Página 1706 da Judiciário do Tribunal Regional do Trabalho da 2ª Região (TRT-2) de 12 de Setembro de 2019

Isento de preparo (CLT, art. 790-A e DL 779/69, art. , IV).

PRESSUPOSTOS INTRÍNSECOS

Responsabilidade Solidária / Subsidiária / Tomador de Serviços / Terceirização / Ente Público.

Alegação (ões):

Sustenta que deve ser afastada a responsabilidade subsidiária, por ausência de comprovação de conduta culposa do ente público.

Consta do v. Acórdão:

"O fato de a relação havida entre os reclamados ter sido estabelecida por meio de um convênio (fato incontroverso nos autos - Contrato de Gestão nº 0222/2017 de ID. eabaeb7), por si só, não afasta a aplicação do entendimento cristalizado na Súmula 331, do TST ou nas Leis nºs 13.467/2017 e 13.429/2017. No caso, o segundo reclamado permanece atuando como típico tomador de serviços, pois, igualmente, transfere, para o particular, a realização de serviços que integram o seu rol de competências.

A prestação de serviços de saúde é responsabilidade da Administração Pública (artigos , 23, inciso III, 30, inciso VII, 196 e seguintes, todos da CF/88), sendo certo que, partir do momento que a sua execução se dá por particulares conveniados, o trabalho desenvolvido pelos empregados destes reverte, no caso, em favor do Município.

Não pode, portanto, o segundo reclamado querer se isentar da responsabilidade quanto às verbas postuladas apenas por tais argumentos, ainda que tenha sido regular, lícita, a relação estabelecida entre eles. (...)

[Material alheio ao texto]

Lemma on_config_flush_runs d now : daemon_ok d ->
  safe (Daemon.on_config_flush d now) (fun x => daemon_ok x.1).
Proof.
  intros Hd. unfold Daemon.on_config_flush, NodeTick.flush_config_requests. cbv zeta. set (n0 := with_actions (d_node d) []).
  assert (NodeInv.node_ok n0) as Hn0 by (apply (NodeInv.keeps_actions (d_node d)); [apply Hd|constructor]).
  destruct (step_ok _ _ (NodeUpkeep.queue_requests_spec n0 now Hn0)) as (n1 & -> & H1 & _). rewrite !rbind_ok.
  pose proof (NodeUpkeep.up_ok _ _ H1) as Hn1. set (n2 := with_actions n1 _).
  assert (NodeInv.node_ok n2) as Hn2 by (apply (NodeInv.keeps_actions n1); [done|apply NodeInv.actions_ok, Hd]).
  apply wp_bind. eapply wp_mono; [apply drain_whois_total; [exact Hn2|apply Forall_singleton, NodeInv.actions_ok, Hn1]| |done].
  intros whois _. apply (daemon_moves d); [exact Hd|exact Hn2| |apply Hd..].
  transitivity (nd_identity n1); [done|]. by rewrite (NodeUpkeep.up_identity _ _ H1).
Qed.

Lemma on_pending_retry_runs d now : daemon_ok d ->
  safe (Daemon.on_pending_retry d now) (fun x => daemon_ok x.1).
Proof.
  intros Hd. unfold Daemon.on_pending_retry. pose proof (dk_pending _ Hd) as Hp. pose proof (dk_limit _ Hd) as Hl.
  destruct (d_pending d) as [|held pending] eqn:Epd; [exact Hd|]. cbv zeta. unfold Service.retry_pending_frames.
  destruct (Outbound.retry_each_spec now (held :: pending) (d_node d) (dk_node _ Hd) Hp)
    as (n & sends & needed & kept & -> & Hk & _ & _ & Ha & Hkept & _). rewrite rbind_ok.
  assert (Forall (fun held => Outbound.is_ip (pf_ethertype held)) kept) as Hpk by (rewrite Hkept; apply Forall_forall; intros x [_ Hx]%list_elem_of_filter; by apply (proj1 (Forall_forall _ _) Hp)).
  assert (len kept <= Service.PENDING_FRAME_LIMIT) as Hlk.
  { rewrite Hkept. pose proof (length_filter (fun held => Outbound.stays (d_node d) now held = true) (held :: pending)).
    unfold len in *. lia. }
  apply wp_bind, wp_bind. eapply (wp_mono _ (fun _ => True)); [|intros whois _|done].
  { case_match; [|done]. eapply wp_mono; [apply drain_whois_total; [apply Hk|by apply Forall_singleton]|done..]. }
  apply (daemon_moves d); try done; [apply Hk..|apply Hd].
Qed.

Lemma turn_runs d e now : daemon_ok d -> event_ok e -> u64_ok now ->
  NodeTotal.runs (exists data from, e = UdpReceived data from /\ udp_panics d data from now)
    (Daemon.turn create local_zt_address controller d e now) (fun x => daemon_ok x.1).
Proof.
  intros Hd He Hnow. destruct e as [data from| |endpoints|nid frame| |]; cbn [Daemon.turn].
  - pose proof (on_udp_runs d data from now Hd He Hnow) as Hr. destruct (Daemon.on_udp _ _ _ _ _ _ _); [exact Hr|done| |done].
    by exists data, from.
  - exact Hd.
  - by apply NodeTotal.runs_safe, on_tick_runs.
  - by apply NodeTotal.runs_safe, on_tun_read_runs.
  - by apply NodeTotal.runs_safe, on_config_flush_runs.
  - by apply NodeTotal.runs_safe, on_pending_retry_runs.
Qed.

(** ** From the start *)

Lemma join_keeps n nid : NodeInv.node_ok n -> u64_ok nid ->
  NodeInv.keeps n (NodeOps.join_network n (Network.new nid Daemon.DEFAULT_NETWORK_MTU)).
Proof.
  intros Hn Hid. unfold NodeOps.join_network. case_match; [by apply NodeInv.keeps_refl|]. cbv zeta.
  set (n1 := with_multicast n _). assert (NodeInv.keeps n n1) as Hk.
  { apply NodeInv.keeps_multicast; [done|]. apply NodeInv.subscribe_multicast; [by apply NodeInv.node_multicast| |exact (NodeInv.our_address_len n Hn)].
    by split_and!. }
  eapply NodeInv.keeps_trans; [exact Hk|]. apply NodeInv.keeps_networks; [apply Hk|]. apply Forall_app. split.
  - apply (NodeInv.ty_networks _ (NodeInv.nk_typed _ (proj1 Hk))).
  - apply Forall_singleton. split; [done|constructor].
Qed.

Lemma joins_keep networks n : NodeInv.node_ok n -> Forall u64_ok networks ->
  NodeInv.keeps n (fold_left (fun n id => NodeOps.join_network n (Network.new id Daemon.DEFAULT_NETWORK_MTU)) networks n).
Proof.
  intros Hn Hids. revert n Hn. induction Hids as [|nid networks Hid _ IH]; intros n Hn; [by apply NodeInv.keeps_refl|].
  cbn [fold_left]. pose proof (join_keeps n nid Hn Hid) as Hk. exact (NodeInv.keeps_trans _ _ _ Hk (IH _ (proj1 Hk))).
Qed.

(** A moon file whose signed portion is larger than the buffer of the check. *)
Definition oversized (moon : World) : Prop := 4096 < len (WorldP.encode_signed moon).

Lemma moon_keeps n moon : NodeInv.node_ok n -> WorldP.wf moon ->
  NodeTotal.runs (oversized moon) (Daemon.load_moon_or_skip moon n) (NodeInv.keeps n).
Proof.
  intros Hn Hm. pose proof Hm as (_ & _ & _ & _ & Hr & _). unfold Daemon.load_moon_or_skip.
  pose proof (fun t => TopoFacts.load_moon_ok (nd_topology n) moon t (NodeInv.nk_topology _ Hn)) as Hload.
  unfold Topo.load_moon in *. rewrite (WorldP.signature_check moon (WorldP.world_wf_shape _ Hm)) in *. cbv zeta in *.
  destruct (negb _); [by apply NodeInv.keeps_refl|]. destruct (Z.leb_spec (len (WorldP.encode_signed moon)) 4096); [|done].
  unfold verify in *. cbv zeta in *. destruct (negb _); [by apply NodeInv.keeps_refl|].
  destruct (ed25519_verify _ _ _); [|by apply NodeInv.keeps_refl]. cbn in *. specialize (Hload _ eq_refl).
  apply NodeInv.keeps_topology; [done|exact Hload|..]; cbn.
  - by apply NodeTotal.add_roots_paths; [|apply Hn].
  - by apply NodeTotal.add_roots_keys; [|apply Hn].
  - by apply TopoFacts.add_roots_extends.
Qed.

Lemma moons_keep moons n : NodeInv.node_ok n -> Forall WorldP.wf moons ->
  NodeTotal.runs (Exists oversized moons) (for_each moons Daemon.load_moon_or_skip n) (NodeInv.keeps n).
Proof.
  intros Hn Hw. revert n Hn. induction Hw as [|moon moons Hm _ IH]; intros n Hn; [by apply NodeInv.keeps_refl|].
  cbn [for_each]. pose proof (moon_keeps n moon Hn Hm) as Hk.
  destruct (Daemon.load_moon_or_skip moon n) as [n1|[]| |]; [|by apply Exists_cons_hd|done]. rewrite rbind_ok.
  pose proof (IH n1 (proj1 Hk)) as Hk2. destruct (for_each _ _ _) as [n2|[]| |]; [|by apply Exists_cons_tl|done].
  exact (NodeInv.keeps_trans _ _ _ Hk Hk2).
Qed.

(** What the daemon starts from: an identity, moons and networks as their parsers give them, a
    good store, and a controller that is the node's own. *)
Record boot_ok (identity : Identity) (moons : list World) (networks : list Z) (store : S) : Prop := {
  bo_identity : Ident.public_wf (Root.public_only identity);
  bo_secret : NodeTotal.secret_ok identity;
  bo_moons : Forall WorldP.wf moons;
  bo_networks : Forall u64_ok networks;
  bo_store : Engine.store_ok store;
  bo_controller : match controller with
                  | Some c => exists secret, id_secret identity = Some secret /\
                      ctl_address c = id_address identity /\ ctl_signing_key c = sk_signing secret
                  | None => True
                  end;
}.

(** The node set up is good, the node's own, and has sent nothing. *)
Lemma wf_starts id : Ident.wf id -> Ident.public_wf (Root.public_only id) /\ NodeTotal.secret_ok id.
Proof.
  intros (Ha & Hd & Hs & Hk). split; [by split|]. unfold NodeTotal.secret_ok. destruct (id_secret id); [apply Hk|done].
Qed.

Lemma setup_runs identity planet seed moons networks :
  Ident.public_wf (Root.public_only identity) -> NodeTotal.secret_ok identity -> Forall WorldP.wf moons -> Forall u64_ok networks ->
  NodeTotal.runs (Exists oversized moons) (Daemon.setup identity planet seed moons networks)
    (fun r => match r with
              | Some n => NodeInv.node_ok n /\ nd_identity n = identity
              | None => exists e, WorldP.deserialize planet = Err e
              end).
Proof.
  intros Hid Hsec Hm Hnets. unfold Daemon.setup. cbv zeta. set (id0 := Z.land _ _).
  destruct (NodeOps.new identity planet id0) as [n|e| |] eqn:En; cbn [attempt]; rewrite ?rbind_ok.
  2: { unfold NodeOps.new in En. destruct (WorldP.deserialize planet) as [|e'| |]; try done. by exists e'. }
  2-3: unfold NodeOps.new in En; pose proof (WorldP.world_deserialize_total planet) as Ht; by destruct (WorldP.deserialize planet).
  assert (nd_identity n = identity) as Hi by (revert En; unfold NodeOps.new; destruct (WorldP.deserialize planet); cbn; by intros [= <-]).
  pose proof (NodeTotal.new_node_ok _ _ _ _ Hid Hsec En) as Hn.
  eapply NodeTotal.runs_bind; [exact (moons_keep moons n Hn Hm)|]. intros n1 Hk1. cbn.
  pose proof (joins_keep networks n1 (proj1 Hk1) Hnets) as Hk2. pose proof (NodeInv.keeps_trans _ _ _ Hk1 Hk2) as Hk.
  split; [apply Hk|]. by rewrite (proj1 (proj2 Hk)).
Qed.

Lemma hellos_run n store now : NodeInv.node_ok n -> Engine.store_ok store -> u64_ok now ->
  match controller with Some c => signs c n | None => True end ->
  safe (Daemon.first_hellos n store now) (fun x => daemon_ok x.1 /\ nd_identity (d_node x.1) = nd_identity n).
Proof.
  intros Hn Hst Hnow Hc. unfold Daemon.first_hellos.
  destruct (NodeUpkeep.bootstrap_run n now Hn Hnow) as (actions & n3 & -> & Ha & Hk3 & _). rewrite rbind_ok.
  apply wp_bind. eapply wp_mono; [apply drain_whois_total; [apply Hk3|by apply Forall_singleton]| |done].
  intros whois _. cbn. assert (nd_identity n3 = nd_identity n) as Hi3 by apply Hk3. split; [|exact Hi3].
  split; cbn; [apply Hk3|exact Hst| |constructor|done].
  destruct controller; [|done]. unfold signs, NodeOps.our_address in *. by rewrite Hi3.
Qed.

Lemma start_runs identity planet seed moons networks store now : boot_ok identity moons networks store -> u64_ok now ->
  NodeTotal.runs (Exists oversized moons) (Daemon.start identity planet seed moons networks store now)
    (fun r => match r with
              | Some (d, _) => daemon_ok d
              | None => exists e, WorldP.deserialize planet = Err e
              end).
Proof.
  intros [Hid Hsec Hm Hnets Hst Hc] Hnow. unfold Daemon.start.
  eapply NodeTotal.runs_bind; [by apply setup_runs|]. intros [n|]; [|done]. intros [Hn Hi].
  apply NodeTotal.runs_safe, wp_bind. eapply wp_mono; [apply hellos_run; [done..|]| |done].
  - destruct controller; [|done]. unfold signs, NodeOps.our_address. by rewrite Hi.
  - by intros [d out] [Hd _].
Qed.

(** The states the daemon can be in: set up, then one event after another, at any times. *)
Inductive reachable (identity : Identity) (planet seed : bytes) (moons : list World) (networks : list Z) (store : S)
    : Daemon S -> Prop :=
  | reach_start now d out : u64_ok now ->
      Daemon.start identity planet seed moons networks store now = Ok (Some (d, out)) ->
      reachable identity planet seed moons networks store d
  | reach_turn d e now d' out : reachable identity planet seed moons networks store d -> event_ok e -> u64_ok now ->
      Daemon.turn create local_zt_address controller d e now = Ok (d', out) ->
      reachable identity planet seed moons networks store d'.

Lemma daemon_reachable_ok identity planet seed moons networks store d : boot_ok identity moons networks store ->
  reachable identity planet seed moons networks store d -> daemon_ok d.
Proof.
  intros Hb. induction 1 as [now d out Hnow Hrun|d e now d' out _ IH He Hnow Hrun].
  - pose proof (start_runs identity planet seed moons networks store now Hb Hnow) as Hr. by rewrite Hrun in Hr.
  - pose proof (turn_runs d e now IH He Hnow) as Hr. by rewrite Hrun in Hr.
Qed.

(** C5. The daemon stays up. It starts unless its planet does not parse (or a moon file is larger
    than the buffer its signature is checked in); from then on, whatever the datagrams, the
    packets of the host and the timers, in whatever order and at whatever times, over any
    storage backend and however often it fails: the node's invariant, the good records of the
    controller and the bound of 64 held packets are kept, and every turn of the loop ends. A turn
    panics only on a datagram, and only if it is, completes or releases an ECHO of more than 2011
    bytes or a WHOIS that names more than 28 identities the node knows, or asks the controller for
    credentials of more than 512 bytes: no other packet, whatever its bytes, can. *)
Theorem daemon_survives (identity : Identity) (planet seed : bytes) (moons : list World) (networks : list Z) (store : S) :
  boot_ok identity moons networks store ->
  (forall now, u64_ok now ->
     NodeTotal.runs (Exists oversized moons) (Daemon.start identity planet seed moons networks store now)
       (fun r => r = None -> exists e, WorldP.deserialize planet = Err e)) /\
  forall d, reachable identity planet seed moons networks store d ->
    daemon_ok d /\
    forall e now, event_ok e -> u64_ok now ->
      NodeTotal.runs (exists data from, e = UdpReceived data from /\ udp_panics d data from now)
        (Daemon.turn create local_zt_address controller d e now) (fun x => daemon_ok x.1).
Proof.
  intros Hb. split.
  - intros now Hnow. eapply NodeTotal.runs_mono; [exact (start_runs identity planet seed moons networks store now Hb Hnow)|].
    by intros r Hr ->.
  - intros d Hd. apply (daemon_reachable_ok _ _ _ _ _ _ _ Hb) in Hd. split; [exact Hd|].
    intros e now He Hnow. by apply turn_runs.
Qed.

End DaemonInv.

(** ** A daemon with a controller, and a network to rejoin *)

Definition no_tun (name : bytes) (mtu : Z) : option bytes := None.

Lemma sample_boot_ok : boot_ok (S := InMemoryState) (Some Credentials.sample_signer) NodeTotal.sample_id [] [NodeUpkeep.sample_nid]
  (Credentials.tagged []).
Proof.
  split; [by split_and!|reflexivity|apply Forall_nil; exact I|apply Forall_singleton; by split|apply Credentials.tagged_ok, Forall_nil_2|].
  exists Credentials.sample_secret. split; [vm_compute; reflexivity|]. split; vm_compute; reflexivity.
Qed.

Com a declaração da constitucionalidade do § 1º, do artigo 71, da Lei 8.666/93, não se afigura mais possível o reconhecimento de responsabilidade da Administração Pública (no caso, a convenente) pelo mero inadimplemento das obrigações trabalhistas pela empresa conveniada.

Em suma, a responsabilidade da Administração Pública, segundo a decisão do STF (ADC 16) e a atual jurisprudência do TST, somente se configura em caso de culpa.

Na hipótese dos autos, o Município anexa vasta documentação, ou seja, cartões de ponto e a ficha financeira da reclamante, guias de recolhimento da previdência e do FGTS, controle de funcionários do hospital, resumo da folha de pagamento, recolhimento do PIS, contudo não demonstra que, com o encerramento do convênio, a primeira reclamada detinha condições financeiras suficientes para pagar as verbas rescisórias de mais de 500 empregados dispensados, ônus da prova que lhe competia sopesando a sua aptidão ."

De acordo com o entendimento firmado pelo Supremo Tribunal Federal no processo RE 760.931/DF, a responsabilização do ente público não pode ocorrer de forma automática e genérica. Segundo a Suprema Corte, a imputação da culpa in vigilando ao Poder Público, por deficiência na fiscalização do contrato celebrado com a prestadora de serviços, somente pode prevalecer nos casos em que se tenha a efetiva comprovação da ausência de fiscalização do cumprimento das obrigações contratuais e legais da prestadora de serviços, não se podendo reputar válida a interpretação que cria uma culpa presumida da Administração Pública como, por exemplo, na hipótese de se considerar que o mero inadimplemento dos encargos trabalhistas pela empregadora representa falha na fiscalização.

Desse modo, apenas se constatada prova concreta da conduta culposa do ente público na fiscalização do cumprimento das obrigações contratuais e legais da prestadora de serviços, é que será possível responsabilizá-lo subsidiariamente.

Consoante se infere do Informativo n.º 852 do STF, a Ministra Rosa Weber, Relatora do indigitado RE 760.931/DF, proferira tese defendendo que fosse atribuída ao ente público o ônus da prova da fiscalização do contrato de prestação de serviços. Esse entendimento, contudo, ficou vencido, tendo inclusive o Ministro Alexandre de Moraes afirmado que "a consolidação da responsabilidade do Estado por débitos trabalhistas de terceiros, alavancada pela premissa de inversão do ônus da prova em favor do trabalhador, acabaria por apresentar risco de desestímulo à colaboração da iniciativa privada com a Administração Pública, estratégia essencial para a modernização do Estado" (conforme noticiado no Informativo n.º 859).